* _Records_
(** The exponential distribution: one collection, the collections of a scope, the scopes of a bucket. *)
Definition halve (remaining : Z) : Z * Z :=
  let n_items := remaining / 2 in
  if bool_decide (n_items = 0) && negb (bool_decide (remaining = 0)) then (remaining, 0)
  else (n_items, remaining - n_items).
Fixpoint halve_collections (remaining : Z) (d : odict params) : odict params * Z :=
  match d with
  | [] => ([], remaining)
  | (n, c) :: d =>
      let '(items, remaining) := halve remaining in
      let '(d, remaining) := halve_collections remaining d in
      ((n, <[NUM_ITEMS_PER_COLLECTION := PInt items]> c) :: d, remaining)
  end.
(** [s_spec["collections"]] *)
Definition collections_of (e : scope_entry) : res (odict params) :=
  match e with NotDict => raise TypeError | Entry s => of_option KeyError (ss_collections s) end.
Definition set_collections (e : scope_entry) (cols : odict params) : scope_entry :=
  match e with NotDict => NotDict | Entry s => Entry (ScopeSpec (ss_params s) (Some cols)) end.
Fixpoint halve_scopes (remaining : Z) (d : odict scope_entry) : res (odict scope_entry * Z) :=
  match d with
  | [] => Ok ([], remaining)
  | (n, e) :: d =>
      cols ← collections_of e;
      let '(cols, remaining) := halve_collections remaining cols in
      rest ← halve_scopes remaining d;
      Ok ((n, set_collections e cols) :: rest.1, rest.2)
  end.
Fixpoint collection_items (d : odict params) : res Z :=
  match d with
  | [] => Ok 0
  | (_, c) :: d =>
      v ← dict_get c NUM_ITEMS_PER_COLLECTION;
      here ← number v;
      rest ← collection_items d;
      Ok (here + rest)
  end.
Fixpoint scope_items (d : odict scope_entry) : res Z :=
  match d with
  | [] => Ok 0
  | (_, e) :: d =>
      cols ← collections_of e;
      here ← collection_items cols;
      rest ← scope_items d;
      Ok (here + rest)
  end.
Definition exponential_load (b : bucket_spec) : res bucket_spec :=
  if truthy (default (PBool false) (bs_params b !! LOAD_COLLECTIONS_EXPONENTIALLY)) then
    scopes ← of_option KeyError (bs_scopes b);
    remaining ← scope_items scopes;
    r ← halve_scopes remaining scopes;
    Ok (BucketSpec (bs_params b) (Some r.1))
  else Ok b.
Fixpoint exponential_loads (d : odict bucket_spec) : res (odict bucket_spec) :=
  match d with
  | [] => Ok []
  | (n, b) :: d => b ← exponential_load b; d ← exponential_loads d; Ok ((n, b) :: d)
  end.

...

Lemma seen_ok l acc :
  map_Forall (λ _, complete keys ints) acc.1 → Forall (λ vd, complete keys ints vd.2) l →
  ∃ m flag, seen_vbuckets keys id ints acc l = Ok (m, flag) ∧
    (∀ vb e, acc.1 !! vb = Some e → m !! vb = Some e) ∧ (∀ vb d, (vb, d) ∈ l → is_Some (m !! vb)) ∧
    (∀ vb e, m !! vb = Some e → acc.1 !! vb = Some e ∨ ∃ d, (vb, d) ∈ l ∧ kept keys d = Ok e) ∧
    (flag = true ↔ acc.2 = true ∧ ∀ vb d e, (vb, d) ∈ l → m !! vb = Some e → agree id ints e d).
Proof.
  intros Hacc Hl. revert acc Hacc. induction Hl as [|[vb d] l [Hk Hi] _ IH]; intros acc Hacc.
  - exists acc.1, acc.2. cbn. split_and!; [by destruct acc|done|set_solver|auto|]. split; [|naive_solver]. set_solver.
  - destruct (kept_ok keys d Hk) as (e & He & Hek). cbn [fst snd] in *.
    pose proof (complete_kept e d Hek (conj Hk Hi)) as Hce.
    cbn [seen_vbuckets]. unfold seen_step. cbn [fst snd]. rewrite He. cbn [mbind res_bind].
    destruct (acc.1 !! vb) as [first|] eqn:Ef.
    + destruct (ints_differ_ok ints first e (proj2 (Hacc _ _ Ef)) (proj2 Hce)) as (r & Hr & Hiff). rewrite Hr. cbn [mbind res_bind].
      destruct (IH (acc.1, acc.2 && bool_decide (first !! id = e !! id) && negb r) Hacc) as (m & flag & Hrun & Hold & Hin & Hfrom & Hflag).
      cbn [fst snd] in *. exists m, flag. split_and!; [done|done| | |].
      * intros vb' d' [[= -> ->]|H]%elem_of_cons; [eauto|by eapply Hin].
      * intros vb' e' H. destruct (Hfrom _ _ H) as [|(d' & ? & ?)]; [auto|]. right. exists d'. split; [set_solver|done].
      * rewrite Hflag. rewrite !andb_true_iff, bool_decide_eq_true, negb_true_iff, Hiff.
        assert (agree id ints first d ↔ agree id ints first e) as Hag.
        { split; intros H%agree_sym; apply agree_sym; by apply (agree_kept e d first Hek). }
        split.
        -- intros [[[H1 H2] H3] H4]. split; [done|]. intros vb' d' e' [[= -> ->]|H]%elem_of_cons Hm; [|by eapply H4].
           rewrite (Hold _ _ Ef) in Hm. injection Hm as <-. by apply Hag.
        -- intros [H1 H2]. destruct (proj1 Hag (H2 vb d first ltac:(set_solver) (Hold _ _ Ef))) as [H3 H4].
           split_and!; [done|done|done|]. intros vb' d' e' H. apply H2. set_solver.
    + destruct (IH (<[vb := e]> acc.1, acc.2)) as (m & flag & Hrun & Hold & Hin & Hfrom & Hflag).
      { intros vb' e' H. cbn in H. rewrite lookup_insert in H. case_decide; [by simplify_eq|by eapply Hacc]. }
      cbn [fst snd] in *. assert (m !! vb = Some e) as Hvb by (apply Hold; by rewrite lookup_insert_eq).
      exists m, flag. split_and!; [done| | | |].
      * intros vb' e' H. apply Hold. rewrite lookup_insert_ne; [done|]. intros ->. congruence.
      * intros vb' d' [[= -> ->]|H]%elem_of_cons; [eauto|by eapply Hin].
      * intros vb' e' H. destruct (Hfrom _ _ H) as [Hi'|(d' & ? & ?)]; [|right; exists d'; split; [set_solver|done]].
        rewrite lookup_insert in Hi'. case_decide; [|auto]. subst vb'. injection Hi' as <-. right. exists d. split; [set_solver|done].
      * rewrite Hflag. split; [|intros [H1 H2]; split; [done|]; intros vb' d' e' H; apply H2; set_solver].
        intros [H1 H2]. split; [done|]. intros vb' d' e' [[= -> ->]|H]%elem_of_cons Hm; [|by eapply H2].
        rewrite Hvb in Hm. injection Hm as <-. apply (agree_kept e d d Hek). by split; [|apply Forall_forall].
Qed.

* _Work to complete_
Everything above from the line containing "else (n_items, remaining - n_items)." through the line containing "rest ← scope_items d;" must be copied exactly. Nothing outside that range belongs in the answer.

* _Final answer_
  else (n_items, remaining - n_items).
Fixpoint halve_collections (remaining : Z) (d : odict params) : odict params * Z :=
  match d with
  | [] => ([], remaining)
  | (n, c) :: d =>
      let '(items, remaining) := halve remaining in
      let '(d, remaining) := halve_collections remaining d in
      ((n, <[NUM_ITEMS_PER_COLLECTION := PInt items]> c) :: d, remaining)
  end.
(** [s_spec["collections"]] *)
Definition collections_of (e : scope_entry) : res (odict params) :=
  match e with NotDict => raise TypeError | Entry s => of_option KeyError (ss_collections s) end.
Definition set_collections (e : scope_entry) (cols : odict params) : scope_entry :=
  match e with NotDict => NotDict | Entry s => Entry (ScopeSpec (ss_params s) (Some cols)) end.
Fixpoint halve_scopes (remaining : Z) (d : odict scope_entry) : res (odict scope_entry * Z) :=
  match d with
  | [] => Ok ([], remaining)
  | (n, e) :: d =>
      cols ← collections_of e;
      let '(cols, remaining) := halve_collections remaining cols in
      rest ← halve_scopes remaining d;
      Ok ((n, set_collections e cols) :: rest.1, rest.2)
  end.
Fixpoint collection_items (d : odict params) : res Z :=
  match d with
  | [] => Ok 0
  | (_, c) :: d =>
      v ← dict_get c NUM_ITEMS_PER_COLLECTION;
      here ← number v;
      rest ← collection_items d;
      Ok (here + rest)
  end.
Fixpoint scope_items (d : odict scope_entry) : res Z :=
  match d with
  | [] => Ok 0
  | (_, e) :: d =>
      cols ← collections_of e;
      here ← collection_items cols;
      rest ← scope_items d;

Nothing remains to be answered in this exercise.